> EXERCISE GOAL
Look below for the line that has "(** * Secure". Set down the lines from there through the line that has "(errno : Z).", exactly as written.

> DATA TO PROCESS
════

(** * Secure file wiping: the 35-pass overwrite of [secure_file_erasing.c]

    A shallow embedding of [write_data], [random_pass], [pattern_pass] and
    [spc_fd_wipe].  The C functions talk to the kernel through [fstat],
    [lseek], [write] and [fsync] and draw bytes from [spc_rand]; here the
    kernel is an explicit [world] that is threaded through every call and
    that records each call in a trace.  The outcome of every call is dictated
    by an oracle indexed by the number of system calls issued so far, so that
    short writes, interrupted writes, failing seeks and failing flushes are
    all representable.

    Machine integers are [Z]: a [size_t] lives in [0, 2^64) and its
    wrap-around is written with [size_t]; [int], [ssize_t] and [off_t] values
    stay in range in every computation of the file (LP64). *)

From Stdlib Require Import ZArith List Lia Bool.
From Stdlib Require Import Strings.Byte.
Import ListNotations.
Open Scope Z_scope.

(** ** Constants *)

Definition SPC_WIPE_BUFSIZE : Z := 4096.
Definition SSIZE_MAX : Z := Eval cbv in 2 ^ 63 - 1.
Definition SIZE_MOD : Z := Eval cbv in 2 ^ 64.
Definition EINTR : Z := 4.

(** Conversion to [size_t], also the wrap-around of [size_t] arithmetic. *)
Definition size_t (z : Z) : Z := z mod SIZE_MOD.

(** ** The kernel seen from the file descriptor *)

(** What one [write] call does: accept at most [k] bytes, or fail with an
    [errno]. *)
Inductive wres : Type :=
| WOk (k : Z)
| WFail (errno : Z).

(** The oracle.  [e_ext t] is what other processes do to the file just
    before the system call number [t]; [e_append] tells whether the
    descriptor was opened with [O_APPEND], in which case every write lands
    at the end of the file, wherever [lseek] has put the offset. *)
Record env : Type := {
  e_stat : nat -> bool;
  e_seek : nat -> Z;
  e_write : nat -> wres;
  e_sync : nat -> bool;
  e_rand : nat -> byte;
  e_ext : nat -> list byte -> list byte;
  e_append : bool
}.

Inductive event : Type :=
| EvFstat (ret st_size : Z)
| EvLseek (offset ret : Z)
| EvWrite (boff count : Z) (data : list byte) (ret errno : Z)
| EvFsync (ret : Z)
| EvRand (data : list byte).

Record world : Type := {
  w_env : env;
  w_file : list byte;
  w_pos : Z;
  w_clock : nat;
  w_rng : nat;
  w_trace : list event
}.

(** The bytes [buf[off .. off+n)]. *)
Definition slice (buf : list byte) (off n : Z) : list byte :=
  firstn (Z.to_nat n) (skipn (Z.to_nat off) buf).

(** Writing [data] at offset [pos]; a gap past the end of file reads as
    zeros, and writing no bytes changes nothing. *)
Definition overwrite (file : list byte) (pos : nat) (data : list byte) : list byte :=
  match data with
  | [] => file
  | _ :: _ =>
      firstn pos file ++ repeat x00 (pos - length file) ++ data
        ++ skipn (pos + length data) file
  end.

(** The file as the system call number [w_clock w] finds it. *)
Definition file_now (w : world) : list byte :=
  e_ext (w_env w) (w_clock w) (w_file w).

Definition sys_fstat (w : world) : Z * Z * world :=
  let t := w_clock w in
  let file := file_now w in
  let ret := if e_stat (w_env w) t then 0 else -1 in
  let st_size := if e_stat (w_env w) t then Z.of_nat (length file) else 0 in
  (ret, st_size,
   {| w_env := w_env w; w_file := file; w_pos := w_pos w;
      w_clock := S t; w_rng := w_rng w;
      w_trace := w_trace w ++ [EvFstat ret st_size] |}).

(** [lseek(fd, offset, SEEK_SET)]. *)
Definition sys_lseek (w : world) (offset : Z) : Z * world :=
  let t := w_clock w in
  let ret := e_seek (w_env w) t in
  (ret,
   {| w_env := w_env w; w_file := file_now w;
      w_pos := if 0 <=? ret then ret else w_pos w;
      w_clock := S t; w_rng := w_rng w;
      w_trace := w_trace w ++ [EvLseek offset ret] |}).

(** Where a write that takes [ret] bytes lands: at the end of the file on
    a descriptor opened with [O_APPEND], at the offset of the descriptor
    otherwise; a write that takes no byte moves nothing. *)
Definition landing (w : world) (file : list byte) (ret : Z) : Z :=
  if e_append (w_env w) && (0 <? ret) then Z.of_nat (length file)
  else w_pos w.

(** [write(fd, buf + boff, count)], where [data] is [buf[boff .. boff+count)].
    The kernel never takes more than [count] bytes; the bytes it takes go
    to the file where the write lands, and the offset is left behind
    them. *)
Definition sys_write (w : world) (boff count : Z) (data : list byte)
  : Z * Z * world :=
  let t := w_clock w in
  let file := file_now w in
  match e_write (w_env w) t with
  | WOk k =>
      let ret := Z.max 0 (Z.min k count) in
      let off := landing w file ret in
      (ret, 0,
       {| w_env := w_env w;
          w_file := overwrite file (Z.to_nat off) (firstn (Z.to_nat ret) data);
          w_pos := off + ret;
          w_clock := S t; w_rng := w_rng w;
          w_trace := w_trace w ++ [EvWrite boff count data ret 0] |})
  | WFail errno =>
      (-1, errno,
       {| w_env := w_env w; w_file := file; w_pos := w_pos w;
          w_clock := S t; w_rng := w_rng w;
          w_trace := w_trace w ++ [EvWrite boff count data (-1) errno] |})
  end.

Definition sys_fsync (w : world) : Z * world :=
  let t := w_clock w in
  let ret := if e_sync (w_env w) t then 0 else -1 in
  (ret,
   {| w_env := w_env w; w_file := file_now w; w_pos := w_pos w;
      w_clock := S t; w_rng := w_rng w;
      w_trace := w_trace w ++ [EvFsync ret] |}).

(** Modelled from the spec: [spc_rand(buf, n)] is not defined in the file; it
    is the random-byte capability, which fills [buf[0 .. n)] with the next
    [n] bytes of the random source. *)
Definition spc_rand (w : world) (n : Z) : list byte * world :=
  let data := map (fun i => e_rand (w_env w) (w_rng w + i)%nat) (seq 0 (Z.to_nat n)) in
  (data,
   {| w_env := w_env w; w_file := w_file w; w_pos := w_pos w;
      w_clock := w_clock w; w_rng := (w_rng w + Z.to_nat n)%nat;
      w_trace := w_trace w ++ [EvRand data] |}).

════

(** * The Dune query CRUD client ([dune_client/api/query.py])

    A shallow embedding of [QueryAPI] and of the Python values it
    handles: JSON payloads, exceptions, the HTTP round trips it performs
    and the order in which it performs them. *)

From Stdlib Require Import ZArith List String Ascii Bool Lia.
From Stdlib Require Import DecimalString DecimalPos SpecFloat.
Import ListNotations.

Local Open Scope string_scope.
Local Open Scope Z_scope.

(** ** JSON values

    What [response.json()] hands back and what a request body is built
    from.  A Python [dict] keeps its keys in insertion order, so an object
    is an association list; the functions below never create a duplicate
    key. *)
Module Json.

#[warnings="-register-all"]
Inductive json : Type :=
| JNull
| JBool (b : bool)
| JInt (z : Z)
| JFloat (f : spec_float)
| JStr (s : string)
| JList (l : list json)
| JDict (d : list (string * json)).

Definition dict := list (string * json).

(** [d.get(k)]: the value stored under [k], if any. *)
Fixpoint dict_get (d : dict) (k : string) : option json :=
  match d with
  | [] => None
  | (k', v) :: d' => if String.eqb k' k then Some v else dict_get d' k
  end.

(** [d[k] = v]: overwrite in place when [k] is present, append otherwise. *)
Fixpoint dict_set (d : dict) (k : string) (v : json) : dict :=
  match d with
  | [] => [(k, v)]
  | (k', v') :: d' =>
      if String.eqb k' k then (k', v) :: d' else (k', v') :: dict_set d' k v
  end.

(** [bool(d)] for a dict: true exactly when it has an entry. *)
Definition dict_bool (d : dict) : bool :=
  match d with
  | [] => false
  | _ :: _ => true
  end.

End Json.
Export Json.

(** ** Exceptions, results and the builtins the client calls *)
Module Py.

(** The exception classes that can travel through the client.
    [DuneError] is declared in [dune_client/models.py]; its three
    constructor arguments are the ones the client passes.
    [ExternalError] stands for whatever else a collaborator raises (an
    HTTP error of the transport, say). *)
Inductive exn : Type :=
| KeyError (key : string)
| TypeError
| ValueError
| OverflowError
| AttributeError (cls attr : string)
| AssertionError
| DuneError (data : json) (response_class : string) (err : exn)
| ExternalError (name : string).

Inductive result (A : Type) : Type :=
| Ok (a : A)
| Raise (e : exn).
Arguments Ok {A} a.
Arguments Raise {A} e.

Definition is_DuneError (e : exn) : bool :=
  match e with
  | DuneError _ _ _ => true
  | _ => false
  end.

════

> YOUR SOLUTION
(** * Secure file wiping: the 35-pass overwrite of [secure_file_erasing.c]

    A shallow embedding of [write_data], [random_pass], [pattern_pass] and
    [spc_fd_wipe].  The C functions talk to the kernel through [fstat],
    [lseek], [write] and [fsync] and draw bytes from [spc_rand]; here the
    kernel is an explicit [world] that is threaded through every call and
    that records each call in a trace.  The outcome of every call is dictated
    by an oracle indexed by the number of system calls issued so far, so that
    short writes, interrupted writes, failing seeks and failing flushes are
    all representable.

    Machine integers are [Z]: a [size_t] lives in [0, 2^64) and its
    wrap-around is written with [size_t]; [int], [ssize_t] and [off_t] values
    stay in range in every computation of the file (LP64). *)

From Stdlib Require Import ZArith List Lia Bool.
From Stdlib Require Import Strings.Byte.
Import ListNotations.
Open Scope Z_scope.

(** ** Constants *)

Definition SPC_WIPE_BUFSIZE : Z := 4096.
Definition SSIZE_MAX : Z := Eval cbv in 2 ^ 63 - 1.
Definition SIZE_MOD : Z := Eval cbv in 2 ^ 64.
Definition EINTR : Z := 4.

(** Conversion to [size_t], also the wrap-around of [size_t] arithmetic. *)
Definition size_t (z : Z) : Z := z mod SIZE_MOD.

(** ** The kernel seen from the file descriptor *)

(** What one [write] call does: accept at most [k] bytes, or fail with an
    [errno]. *)
Inductive wres : Type :=
| WOk (k : Z)
| WFail (errno : Z).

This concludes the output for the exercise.